On the other side, Learned State Counsel Mr. R. Govindan submitted in reply that the evidence adduced by the prosecution is strong, corroborative, cogent and reliable to prove all the elements of the offence. Hence, the Court may safely rely and act upon it to base a conviction for the offence defendant now stands charged with.

As regards the submission of no case to answer, it is a trite saying nevertheless should be restated that prosecution at this stage of the trial only need to show that it has made out a prima facie case against the defendant. This has to be determined by the court on a balance of probabilities. Indeed, the relevant question for determination now is this:

Is there evidence before the court on which any reasonable tribunal may- not would- convict the defendant?”

If the answer to this question is in the negative, then the defendant should not be required to give any further explanation. He should be acquitted forthwith and set free. If the answer to the question is in the affirmative, then the defendant should be called upon to present his defence.

It is pertinent to note that in order for a submission of no case to answer to succeed, the defence must satisfy the court that there has been no evidence to prove an essential element of the offence charged. On the other hand, where evidence has been adduced, the defence must show that such evidence has been so discredited and become manifestly unreliable that no reasonable court could safely rely and act on it. Obviously, the court in this respect has only to determine whether there is a prima case made out against the defendant and should not consider whether the burden of proof required has been met by the prosecution. See, Republic Vs. Jean Mellie Cr. Case No: 11 of 1997. , the proper test required to be applied here is to find out objectively, whether the evidence adduced is such that a reasonable tribunal might the defendant in the presence of such evidence but not to determine subjectively whether the trial Court would the defendant based on that evidence.

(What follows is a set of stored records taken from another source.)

(** * log-scan agents: validation shim, dependency matching, tool merging
      and cost tracing

    A shallow embedding of the Python sources

    - [agents/agent.py]      (class [Agent]: [_normalize_pydantic_errors],
                              [_validate_with_model], [_lookup_with_model]),
    - [agents/lib/agent.py]  ([_extract_tools_from_deps], [_merge_tools]),
    - [agents/Context.py]    ([Context.inject], [_unwrap_optional],
                              [_matches_type]),
    - [agents/tooled.py]     ([TooledConfig], [TooledDeps]),
    - [agents/simple.py]     ([match_pricing], [estimate_cost_usd],
                              [CostTracingHandler], the totals of [run]),

    followed by the properties proved about them.

    Conventions.  Python values live in one inductive universe [Value];
    a [dict] is an insertion-ordered association list; a Python [float]
    is given by the rational number ([Q]) it equals, a decimal literal by
    the number it reads, and the arithmetic on floats rounds to the
    nearest binary64 number, ties to even ([Simple.round_binary64]); a
    string is the byte string of its UTF-8 encoding, and a slice counts
    characters; an exception is a constructor of [Exn] carried by
    [Result].  The schema library
    (pydantic v2) and the tokenizer (tiktoken) are not part of the
    repository: the first is modelled for the field kinds the repository
    uses, the second is a parameter. *)

From Stdlib Require Import ZArith QArith Qround Qabs Qpower String Ascii List Bool
  DecimalString Lia Lqa.
From stdpp Require Import base strings list gmap.

#[local] Set Warnings "-register-all,-clear-no-such-hyp,-abstract-large-number".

Bearing the above principles in mind, I carefully perused the entire evidence including the medical evidence given by the doctor in this case. I gave meticulous thought to the submissions made by both counsel on the issue as to sufficiency, reliability, credibility and corroborative aspect of the evidence adduced by the prosecution in relation to the ingredients necessary to constitute the offence in question. On a cursory look at the evidence on record, it appears to me that the prosecution has made out a prima facie case covering the essential elements of the offence charged against the defendant. Secondly, I note that no part of the evidence has been discredited to such an extent that it cannot be relied and acted upon by any reasonable tribunal to base a conviction in this matter. In the circumstances, to my mind the evidence adduced thus far, reveal a prima facie case against the defendant and any reasonable tribunal properly constituted may rely and act upon it to base a conviction against the defendant. Therefore, I find the answer to the above question in the affirmative. For these reasons, this Court rules that the defendant has a case to answer for the offence charged. Hence, the motion of no case to answer is dismissed. The defendant is accordingly, called upon to present his defence, if any.